*** RECORDS SUPPLIED Section Begins ***

(** The timer is not due. *)
Lemma check_early now now' tm s :
  settled (end_time tm) -> small now -> total now < total (end_time tm) ->
  check (Some now) now' ev (st RUNNING tm s) = Ok ((end_time tm, Some 0), st RUNNING tm s, []).
Proof.
  intros He Hn Hlt.
  destruct (time_status_ok tm now true true) as (rT & oT & Es & HrT & _);
    [by apply modest_moderate, settled_modest|by apply modest_moderate, small_modest|].
  rewrite (proj2 (Z.leb_gt _ 0)) in Es by lia.
  unfold TimerEvent_check. rewrite bind_event_st by done. cbn [timer set_fp].
  erewrite bind_quiet; [|apply (on_timer_st ev e evs tms ss Htm _ tm _ _ _ (mkTimer (rang tm) (run_time tm) (end_time tm))); by rewrite Es].
  replace (mkTimer _ _ _) with tm by (by destruct tm).
  cbn [ALIB_OK Z.eqb negb]. rewrite bind_lift with (a := rT) by done.
  assert (negb (tv_nsec rT =? 0) || negb (tv_sec rT =? 0) = true) as ->.
  { destruct (Z.eqb_spec (tv_nsec rT) 0), (Z.eqb_spec (tv_sec rT) 0); try done. unfold total, NANOS_PER_SECOND in *. lia. }
  rewrite bind_event_st by done. cbn [timer set_fp].
  erewrite bind_quiet; [|by apply (on_timer_st ev e evs tms ss Htm _ tm _ _ (end_time tm) tm)]. done.
Qed.
(** The timer is due: it rings, and is restarted as if it had been looked at in time. *)
Lemma check_rings now now' tm s :
  settled (end_time tm) -> small now -> small now' -> total now <= total now' -> small (run_time tm) -> total (end_time tm) <= total now ->
  exists tm', check (Some now) (Some now') ev (st RUNNING tm s) = Ok ((end_time tm', Some 1), st RUNNING tm' s, [EvCall f [ev]]) /\
    rang tm' = 0 /\ run_time tm' = run_time tm /\ settled (end_time tm') /\
    total (end_time tm') = total (end_time tm) + total (run_time tm) + (total now' - total now).
Proof.
  intros He Hn Hn' Hnn Hr Hle.
  destruct (check_due_then ev f e evs tms ss Hev Htm Hcb Hparent now now' tm s He Hn Hn' Hnn Hr Hle) as (tm' & Hall & E).
  exists tm'. split; [|done]. rewrite E. eapply bind_loud; [by apply Huser|]. unfold lower_flag.
  rewrite (bind_flags ev e evs tms ss Hev _ (fun n => flag_lower n OBJECT_CALLBACK_STATE)), bind_event_st by done.
  cbn [fp set_fp]. change (flag_lower (flag_raise RUNNING OBJECT_CALLBACK_STATE) OBJECT_CALLBACK_STATE) with RUNNING.
  change (raised RUNNING OBJECT_DELETE_STATE) with false. cbv iota.
  rewrite bind_event_st by done. cbn [timer set_fp].
  by erewrite bind_quiet; [|by apply (on_timer_st ev e evs tms ss Htm)].
Qed.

*** RECORDS SUPPLIED Section Ends ***

▶ _TASK OBJECTIVE_
Begin with the line above that has "destruct (time_status_ok tm" and continue through the line that has "rang tm' = 0", setting each one down exactly. Stop there.

▶ _FINISHED EXERCISE_
  destruct (time_status_ok tm now true true) as (rT & oT & Es & HrT & _);
    [by apply modest_moderate, settled_modest|by apply modest_moderate, small_modest|].
  rewrite (proj2 (Z.leb_gt _ 0)) in Es by lia.
  unfold TimerEvent_check. rewrite bind_event_st by done. cbn [timer set_fp].
  erewrite bind_quiet; [|apply (on_timer_st ev e evs tms ss Htm _ tm _ _ _ (mkTimer (rang tm) (run_time tm) (end_time tm))); by rewrite Es].
  replace (mkTimer _ _ _) with tm by (by destruct tm).
  cbn [ALIB_OK Z.eqb negb]. rewrite bind_lift with (a := rT) by done.
  assert (negb (tv_nsec rT =? 0) || negb (tv_sec rT =? 0) = true) as ->.
  { destruct (Z.eqb_spec (tv_nsec rT) 0), (Z.eqb_spec (tv_sec rT) 0); try done. unfold total, NANOS_PER_SECOND in *. lia. }
  rewrite bind_event_st by done. cbn [timer set_fp].
  erewrite bind_quiet; [|by apply (on_timer_st ev e evs tms ss Htm _ tm _ _ (end_time tm) tm)]. done.
Qed.
(** The timer is due: it rings, and is restarted as if it had been looked at in time. *)
Lemma check_rings now now' tm s :
  settled (end_time tm) -> small now -> small now' -> total now <= total now' -> small (run_time tm) -> total (end_time tm) <= total now ->
  exists tm', check (Some now) (Some now') ev (st RUNNING tm s) = Ok ((end_time tm', Some 1), st RUNNING tm' s, [EvCall f [ev]]) /\
    rang tm' = 0 /\ run_time tm' = run_time tm /\ settled (end_time tm') /\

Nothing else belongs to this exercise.